What the task requires: Give back all of the records, exactly and completely.

Collected data:
----------------
Definition succeededMessage (userFound : IUser) (plan : string)
    (updatedSubscription : document) (lang : string) : string * string :=
  if String.eqb lang "pt" then
    ( getHTMLBody E
        ("<b>Olá, " ++ firstName userFound ++ "!</b><br> <br> "
         ++ "Parabéns! Seu pagamento foi finalizado com sucesso!<br> "
         ++ "Agora você é um assinante " ++ plan ++ "!<br> "
         ++ "Bem-vindo a bordo!<br> <br> <br> Equipe Socialbio<br> "
         ++ siteLink),
      ("Olá, " ++ firstName userFound
        ++ "! Parabéns, seu pagamento foi finalizado com sucesso! "
        ++ "Agora você é um assinante " ++ plan
        ++ "! Bem-vindo a bordo! Equipe Socialbio (https://www.socialbio.me)")%string )
  else
    ( getHTMLBody E
        ("<b>Hey " ++ firstName userFound ++ ",</b><br> <br> "
         ++ "Congratulations! Your payment was finished with success!<br> "
         ++ "You are now a "
         ++ getPlanByPriceId E (getField "priceId" updatedSubscription)
         ++ " subscriber!<br> Welcome onboard!<br> <br> <br> "
         ++ "Socialbio Team<br> " ++ siteLink),
      ("Hey " ++ firstName userFound
        ++ "! Congratulations, your payment was finished with success! "
        ++ "You are now a "
        ++ getPlanByPriceId E (getField "priceId" updatedSubscription)
        ++ " subscriber! Welcome onboard! Socialbio Team "
        ++ "(https://www.socialbio.me)")%string ).

Definition systemRecipient (systemUser : string) (dictionary : Dictionary)
    (userFound : IUser) (plan amount currency : string) : IEmailRecipient :=
  {| name := "System";
     email := systemUser;
     subject := "[Socialbio] " ++ payment dictionary;
     messageHTML :=
       getHTMLBody E
         ("<b>Hey Team!</b><br> <br> User " ++ firstName userFound
          ++ " (" ++ user_email userFound ++ ") has just paid for a "
          ++ plan ++ " subscription of " ++ amount
          ++ " (" ++ toUpperCase currency ++ ") <br> Socialbio System<br>");
     messagePlainText :=
       "Hey Team! User " ++ firstName userFound
       ++ " (" ++ user_email userFound ++ ") has just paid for a "
       ++ plan ++ " subscription of " ++ amount
       ++ " (" ++ toUpperCase currency ++ "). Socialbio System" |}.
Lemma stream_alloc_ok : stream_ok stream_alloc.
Proof.
  pose proof BITSET_STREAM_SIZE_pos. constructor; simpl; try lia.
  - unfold zlen. rewrite length_replicate. lia.
  - rewrite Z.mod_0_l by lia. done.
  - done.
Qed.

Lemma contents_alloc : contents stream_alloc = [].
Proof. done. Qed.

Lemma stream_enqueue_spec s ev from len :
  stream_ok s -> s_size s < BITSET_STREAM_SIZE ->
  exists s', stream_enqueue s ev from len = Ok s' /\ stream_ok s' /\
    contents s' = contents s ++ [{| event := ev; e_from := from; e_len := len |}].
Proof.
  intros [He Ho Hs Hi Hq] Hlt. pose proof BITSET_STREAM_SIZE_pos as Hpos.
  unfold stream_enqueue. replace (s_size s =? BITSET_STREAM_SIZE) with false by lia.
  pose proof (Z.mod_pos_bound (s_out s + s_size s) _ Hpos) as Hin.
  destruct (lookup_lt_is_Some_2 (entries s) (Z.to_nat (s_in s))) as [x Hx].
  { unfold zlen in He. lia. }
  rewrite Hx. simpl. eexists. split; [done |].
  set (e := {| event := ev; e_from := from; e_len := len |}).
  set (s' := {| entries := _ |}).
  assert (Hc : contents s' = contents s ++ [e]).
  { unfold contents. simpl. rewrite seqZ_app by lia. rewrite fmap_app. f_equal.
    - apply list_fmap_ext. intros i k Hk. apply lookup_seqZ in Hk as [-> Hk].
      unfold slot. simpl. rewrite list_lookup_insert_ne; [done |].
      pose proof (Z.mod_pos_bound (s_out s + (0 + Z.of_nat i)) _ Hpos).
      intros Heq. apply (f_equal Z.of_nat) in Heq. rewrite !Z2Nat.id, Hi in Heq by lia.
      apply mod_add_inj in Heq; lia.
    - cbn. unfold slot. simpl. rewrite !Z.add_0_l, <- Hi, list_lookup_insert_eq; [done |].
      unfold zlen in He. lia. }
  split; [| done]. constructor; cbn [s' entries s_in s_out s_size queued_bytes].
  - unfold zlen. by rewrite length_insert.
  - done.
  - lia.
  - rewrite Hi, Zplus_mod_idemp_l. f_equal. lia.
  - fold s'. rewrite Hc, Hq, add_queued_map. apply list_fmap_ext. intros _ e' _.
    rewrite event_bytes_app. f_equal. simpl. destruct (decide _); lia.
Qed.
----------------
Response:
Definition succeededMessage (userFound : IUser) (plan : string)
    (updatedSubscription : document) (lang : string) : string * string :=
  if String.eqb lang "pt" then
    ( getHTMLBody E
        ("<b>Olá, " ++ firstName userFound ++ "!</b><br> <br> "
         ++ "Parabéns! Seu pagamento foi finalizado com sucesso!<br> "
         ++ "Agora você é um assinante " ++ plan ++ "!<br> "
         ++ "Bem-vindo a bordo!<br> <br> <br> Equipe Socialbio<br> "
         ++ siteLink),
      ("Olá, " ++ firstName userFound
        ++ "! Parabéns, seu pagamento foi finalizado com sucesso! "
        ++ "Agora você é um assinante " ++ plan
        ++ "! Bem-vindo a bordo! Equipe Socialbio (https://www.socialbio.me)")%string )
  else
    ( getHTMLBody E
        ("<b>Hey " ++ firstName userFound ++ ",</b><br> <br> "
         ++ "Congratulations! Your payment was finished with success!<br> "
         ++ "You are now a "
         ++ getPlanByPriceId E (getField "priceId" updatedSubscription)
         ++ " subscriber!<br> Welcome onboard!<br> <br> <br> "
         ++ "Socialbio Team<br> " ++ siteLink),
      ("Hey " ++ firstName userFound
        ++ "! Congratulations, your payment was finished with success! "
        ++ "You are now a "
        ++ getPlanByPriceId E (getField "priceId" updatedSubscription)
        ++ " subscriber! Welcome onboard! Socialbio Team "
        ++ "(https://www.socialbio.me)")%string ).

Definition systemRecipient (systemUser : string) (dictionary : Dictionary)
    (userFound : IUser) (plan amount currency : string) : IEmailRecipient :=
  {| name := "System";
     email := systemUser;
     subject := "[Socialbio] " ++ payment dictionary;
     messageHTML :=
       getHTMLBody E
         ("<b>Hey Team!</b><br> <br> User " ++ firstName userFound
          ++ " (" ++ user_email userFound ++ ") has just paid for a "
          ++ plan ++ " subscription of " ++ amount
          ++ " (" ++ toUpperCase currency ++ ") <br> Socialbio System<br>");
     messagePlainText :=
       "Hey Team! User " ++ firstName userFound
       ++ " (" ++ user_email userFound ++ ") has just paid for a "
       ++ plan ++ " subscription of " ++ amount
       ++ " (" ++ toUpperCase currency ++ "). Socialbio System" |}.
Lemma stream_alloc_ok : stream_ok stream_alloc.
Proof.
  pose proof BITSET_STREAM_SIZE_pos. constructor; simpl; try lia.
  - unfold zlen. rewrite length_replicate. lia.
  - rewrite Z.mod_0_l by lia. done.
  - done.
Qed.

Lemma contents_alloc : contents stream_alloc = [].
Proof. done. Qed.

Lemma stream_enqueue_spec s ev from len :
  stream_ok s -> s_size s < BITSET_STREAM_SIZE ->
  exists s', stream_enqueue s ev from len = Ok s' /\ stream_ok s' /\
    contents s' = contents s ++ [{| event := ev; e_from := from; e_len := len |}].
Proof.
  intros [He Ho Hs Hi Hq] Hlt. pose proof BITSET_STREAM_SIZE_pos as Hpos.
  unfold stream_enqueue. replace (s_size s =? BITSET_STREAM_SIZE) with false by lia.
  pose proof (Z.mod_pos_bound (s_out s + s_size s) _ Hpos) as Hin.
  destruct (lookup_lt_is_Some_2 (entries s) (Z.to_nat (s_in s))) as [x Hx].
  { unfold zlen in He. lia. }
  rewrite Hx. simpl. eexists. split; [done |].
  set (e := {| event := ev; e_from := from; e_len := len |}).
  set (s' := {| entries := _ |}).
  assert (Hc : contents s' = contents s ++ [e]).
  { unfold contents. simpl. rewrite seqZ_app by lia. rewrite fmap_app. f_equal.
    - apply list_fmap_ext. intros i k Hk. apply lookup_seqZ in Hk as [-> Hk].
      unfold slot. simpl. rewrite list_lookup_insert_ne; [done |].
      pose proof (Z.mod_pos_bound (s_out s + (0 + Z.of_nat i)) _ Hpos).
      intros Heq. apply (f_equal Z.of_nat) in Heq. rewrite !Z2Nat.id, Hi in Heq by lia.
      apply mod_add_inj in Heq; lia.
    - cbn. unfold slot. simpl. rewrite !Z.add_0_l, <- Hi, list_lookup_insert_eq; [done |].
      unfold zlen in He. lia. }
  split; [| done]. constructor; cbn [s' entries s_in s_out s_size queued_bytes].
  - unfold zlen. by rewrite length_insert.
  - done.
  - lia.
  - rewrite Hi, Zplus_mod_idemp_l. f_equal. lia.
  - fold s'. rewrite Hc, Hq, add_queued_map. apply list_fmap_ext. intros _ e' _.
    rewrite event_bytes_app. f_equal. simpl. destruct (decide _); lia.
Qed.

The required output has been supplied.